The moment I laid eyes on this sweet boy, I felt like I knew him. I believe this is the gift of parenting your second child. Gone is the "can I do this?" fear, it is replaced with the confidence of knowing that I am a parent, I am equipped to attend to his needs (and I can pretend that I know what I'm doing in the middle of the night when I'm really at a loss). In those early morning hours on July 13th, I was blessed with the most amazing gift, a baby boy. As this year unfolded, we've had our difficult moments. The teething, the highs and lows of Julia's adjustment, unexplained sickness, and another realization that there is never enough time in the day...
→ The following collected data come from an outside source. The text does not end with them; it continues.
(* ===== verification/Uart.v ===== *)
(** * uart.c: the serial port

    [uartinit] sets up the port and finds out whether there is one; on an
    interrupt [uartintr] hands the bytes that have come in to the console.
    [uartputc] is in Screen.v.  [SerialQueue] states what the receiver relies
    on. *)

From S2P Require Import Prelude Layout Trap Console Kbd Screen Ioapic.

(** ** uartinit *)

Section uart_init.
Context {D : Type} `{!Ports D, !Mmio D}.
Local Abbreviation K := (M (screen D)).

Definition set_uart : K unit := modify (λ s, Screen (crt s) true (panicked s) (v_dev s)).

Fixpoint uartputs (l : list Z) : K unit :=
  match l with
  | [] => mret tt
  | c :: l' => uartputc c;; uartputs l'
  end.

Definition uartinit : K unit :=
  Screen.outb (COM1 + 2) 0;;
  Screen.outb (COM1 + 3) 0x80;;
  Screen.outb (COM1 + 0) (115200 / 9600);;
  Screen.outb (COM1 + 1) 0;;
  Screen.outb (COM1 + 3) 0x03;;
  Screen.outb (COM1 + 4) 0;;
  Screen.outb (COM1 + 1) 0x01;;
  st ← Screen.inb (COM1 + 5);
  if st =? 0xFF then mret tt
  else
    set_uart;;
    Screen.inb (COM1 + 2);;
    Screen.inb (COM1 + 0);;
    lift v_dev (λ d s, Screen (crt s) (uart s) (panicked s) d) (ioapicenable IRQ_COM1 0);;
    uartputs [120; 118; 54; 46; 46; 46; 10].
End uart_init.

(** ** Reception *)

(** [uart], the input of the console, whether its readers were woken up, and
    the port. *)
Record ser (D : Type) := Ser { u_uart : bool; u_input : input; u_woken : bool; u_dev : D }.
Arguments Ser {D}.
Arguments u_uart {D}.
Arguments u_input {D}.
Arguments u_woken {D}.
Arguments u_dev {D}.

Section uart_code.
Context {D : Type} `{!Ports D}.
Local Abbreviation K := (M (ser D)).

Definition inb (port : Z) : K Z := λ s,
  let '(r, d) := p_inb port (u_dev s) in Ret r (Ser (u_uart s) (u_input s) (u_woken s) d).

Definition uartgetc : K Z :=
  b ← gets u_uart;
  if negb b then mret (-1)
  else
    st ← inb (COM1 + 5);
    if Z.land st 0x01 =? 0 then mret (-1) else inb (COM1 + 0).

(** The switch of [consoleintr]. *)
Definition serial_char (c : Z) : K unit := λ s,
  match consoleintr c (u_input s) with
  | None => Diverge
  | Some (w, _, i) => Ret tt (Ser (u_uart s) i (u_woken s || w) (u_dev s))
  end.

(** [consoleintr(uartgetc)] *)
Fixpoint uartintr (fuel : nat) : K unit :=
  match fuel with
  | O => diverge
  | S fuel' =>
    c ← uartgetc;
    if negb (c >=? 0) then mret tt else serial_char c;; uartintr fuel'
  end.
End uart_code.

(** ** What the port promises *)

Class SerialQueue (D : Type) `{!Ports D} := {
  su_rep : D → list Z → Prop;
  su_bytes d l : su_rep d l → Forall is_byte l;
  su_status d l r d' : su_rep d l → p_inb (COM1 + 5) d = (r, d') →
    (Z.land r 0x01 = 0 ↔ l = []) ∧ su_rep d' l;
  su_data d x l r d' : su_rep d (x :: l) → p_inb (COM1 + 0) d = (r, d') → r = x ∧ su_rep d' l }.

Section reception.
Context {D : Type} `{!Ports D, !SerialQueue D}.
Implicit Types s : ser D.

Lemma uartgetc_spec s l :
  su_rep (u_dev s) l → u_uart s = true →
  wp uartgetc (λ c s', u_input s' = u_input s ∧ u_woken s' = u_woken s ∧ u_uart s' = true ∧
    match l with
    | [] => c = -1 ∧ su_rep (u_dev s') []
    | x :: l' => c = x ∧ su_rep (u_dev s') l'
    end) s.
Proof.
  intros R Hu. unfold uartgetc. apply wp_bind, wp_gets. rewrite Hu. cbn [negb]. apply wp_bind. unfold inb at 1, wp at 1.
  destruct (p_inb (COM1 + 5) (u_dev s)) as [st d] eqn:E1. destruct (su_status _ _ _ _ R E1) as [Hst R1].
  destruct (Z.eqb_spec (Z.land st 0x01) 0) as [E0|E0].
  - apply Hst in E0 as ->. apply wp_ret. by rewrite Hu.
  - destruct l as [|x l]; [by destruct E0; apply Hst|]. unfold inb, wp. cbn [u_dev].
    destruct (p_inb (COM1 + 0) d) as [data d'] eqn:E2. destruct (su_data _ _ _ _ _ R1 E2) as [-> R2]. by rewrite Hu.
Qed.

(** The bytes that have come in are keys for the console, in their order,
    and none is left. *)
Lemma uartintr_spec l : ∀ fuel s a,
  su_rep (u_dev s) l → u_uart s = true → (length l < fuel)%nat → refines (u_input s) a →
  wp (uartintr fuel) (λ _ s', su_rep (u_dev s') [] ∧ refines (u_input s') (akeys l a) ∧
    u_woken s' = u_woken s || awakes l a) s.
Proof.
  induction l as [|x l IH]; intros [|fuel] s a R Hu Hf Ha; try (cbn in Hf; lia); cbn [uartintr]; apply wp_bind;
    (eapply wp_mono; [by apply uartgetc_spec|]); intros c s1 (Ei & Ew & Eu & H).
  - destruct H as [-> R1]. change (-1 >=? 0) with false. apply wp_ret. cbn [akeys foldl awakes].
    by rewrite Ei, Ew, orb_false_r.
  - destruct H as [-> R1]. pose proof (su_bytes _ _ R) as Hc. apply Forall_cons in Hc as [Hc _].
    rewrite Z.geb_leb. destruct (Z.leb_spec 0 x); [|unfold is_byte in Hc; lia].
    cbn [negb]. apply wp_bind. unfold serial_char, wp at 1. rewrite <-Ei in Ha.
    destruct (consoleintr_refines _ _ x Ha Hc) as (i & -> & Ha'). destruct (akey x a) as [[w echo] a'] eqn:Ek.
    cbn [fst snd] in *. set (s2 := Ser _ _ _ _). eapply wp_mono; [apply (IH fuel s2 a'); [done|done|cbn in Hf; lia|done]|].
    intros [] s3 (R3 & Ha3 & W3). cbn [akeys foldl awakes] in *. rewrite Ek. split_and!; try done.
    rewrite W3. cbn [u_woken s2]. by rewrite Ew, orb_assoc.
Qed.
End reception.

(** ** Detection *)

Section detection.
Context {D : Type} `{!Ports D, !Mmio D}.
Implicit Types s : screen D.

(** The port after the first writes. *)
Definition uart_setup (d : D) : D :=
  foldl (λ d '(p, v), p_outb (COM1 + p) v d) d [(2, 0); (3, 0x80); (0, 12); (1, 0); (3, 0x03); (4, 0); (1, 0x01)].

Definition same_but_dev s s' : Prop := crt s' = crt s ∧ uart s' = uart s ∧ panicked s' = panicked s.

Lemma inb_keeps port s : wp (Screen.inb port) (λ _, same_but_dev s) s.
Proof. unfold wp, Screen.inb. by destruct (p_inb port (v_dev s)). Qed.

Lemma same_trans s1 s2 s3 : same_but_dev s1 s2 → same_but_dev s2 s3 → same_but_dev s1 s3.
Proof. unfold same_but_dev. intuition congruence. Qed.

Lemma uart_wait_keeps n : ∀ s, wp (uart_wait n) (λ _, same_but_dev s) s.
Proof.
  induction n as [|n IH]; intros s; cbn [uart_wait]; [by apply wp_ret|].
  apply wp_bind. eapply wp_mono; [apply inb_keeps|]. intros r s1 H1. destruct (negb _); [by apply wp_ret|].
  eapply wp_mono; [apply IH|]. intros [] s2 H2. exact (same_trans _ _ _ H1 H2).
Qed.

Lemma uartputs_keeps l : ∀ s, wp (uartputs l) (λ _, same_but_dev s) s.
Proof.
  induction l as [|c l IH]; intros s; cbn [uartputs]; [by apply wp_ret|].
  apply wp_bind. unfold uartputc. apply wp_bind, wp_gets. destruct (negb (uart s)); [apply wp_ret, IH|].
  apply wp_bind. eapply wp_mono; [apply uart_wait_keeps|]. intros [] s1 H1. apply wp_modify.
  eapply wp_mono; [apply IH|]. intros [] s2 H2. exact (same_trans _ _ _ H1 H2).
Qed.

(** [uartinit] returns whatever the port does, and takes it for present
    unless its status reads [0xFF]. *)
Lemma uartinit_detects s :
  wp uartinit (λ _ s', crt s' = crt s ∧ panicked s' = panicked s ∧
    uart s' = if (p_inb (COM1 + 5) (uart_setup (v_dev s))).1 =? 0xFF then uart s else true) s.
Proof.
  unfold uartinit. do 7 apply wp_bind, wp_modify. cbn [crt uart panicked v_dev].
  change (u8 (115200 / 9600)) with 12. apply wp_bind. unfold wp at 1, Screen.inb at 1. cbn [v_dev crt uart panicked].
  change (p_outb _ _ _) with (uart_setup (v_dev s)). destruct (p_inb (COM1 + 5) (uart_setup (v_dev s))) as [st d]. cbn [fst].
  destruct (st =? 0xFF); [by apply wp_ret|]. apply wp_bind, wp_modify.
  do 2 (apply wp_bind; eapply wp_mono; [apply inb_keeps|]; intros _ ?s (?E & ?E & ?E)).
  cbn [crt uart panicked v_dev] in *.
  apply wp_bind. apply (wp_mono _ (λ _ s', crt s' = crt s ∧ uart s' = true ∧ panicked s' = panicked s)).
  { change (crt s1 = crt s ∧ uart s1 = true ∧ panicked s1 = panicked s). split_and!; congruence. }
  intros [] s2 (H1 & H2 & H3). eapply wp_mono; [apply uartputs_keeps|]. intros [] s3 (F1 & F2 & F3). split_and!; congruence.
Qed.
End detection.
Despite our adjustment, Charlie has been along from the ride from the beginning. I laugh that our lives became easier when he arrived. It is beyond true. There is a contentment that seeps from his body. To hold him in your arms is an experience in this peace. Though he is quite proud of his recent accomplishments (which typically involve moving pretty quickly), he remains happy in the arms of someone he loves. He makes his presence known, but it's not with bells and whistles. It is a quiet presence with an insatiable giggle and and a sense of humor that shows that he knows what's going on around him. His favorite things are usually his sister's toys, but he makes them his own. He plays so differently than Julia ever did. He is into things that she never bothered with. He has already accomplished the stairs (under my trusty guidance...I only looked away for a minute and he was giggling at the top). And he is teetering on his feet - ready to walk at any moment.
This time last year, Julia was walking into the hospital room tentatively climbing on the bed to catch a glimpse of her new brother. At this very moment he is clinging to her back, ready to climb all over her. It is exciting to watch this unfold and anticipate our year ahead. I'm sure it will involve many falls, scrapes, and headfirst dives into a make-shift adventure. My delicate newborn is now becoming quite the daring child and as we hold our breath, we love every bit of it!
Happy Birthday little one!
What a year, Charlie.
What a year!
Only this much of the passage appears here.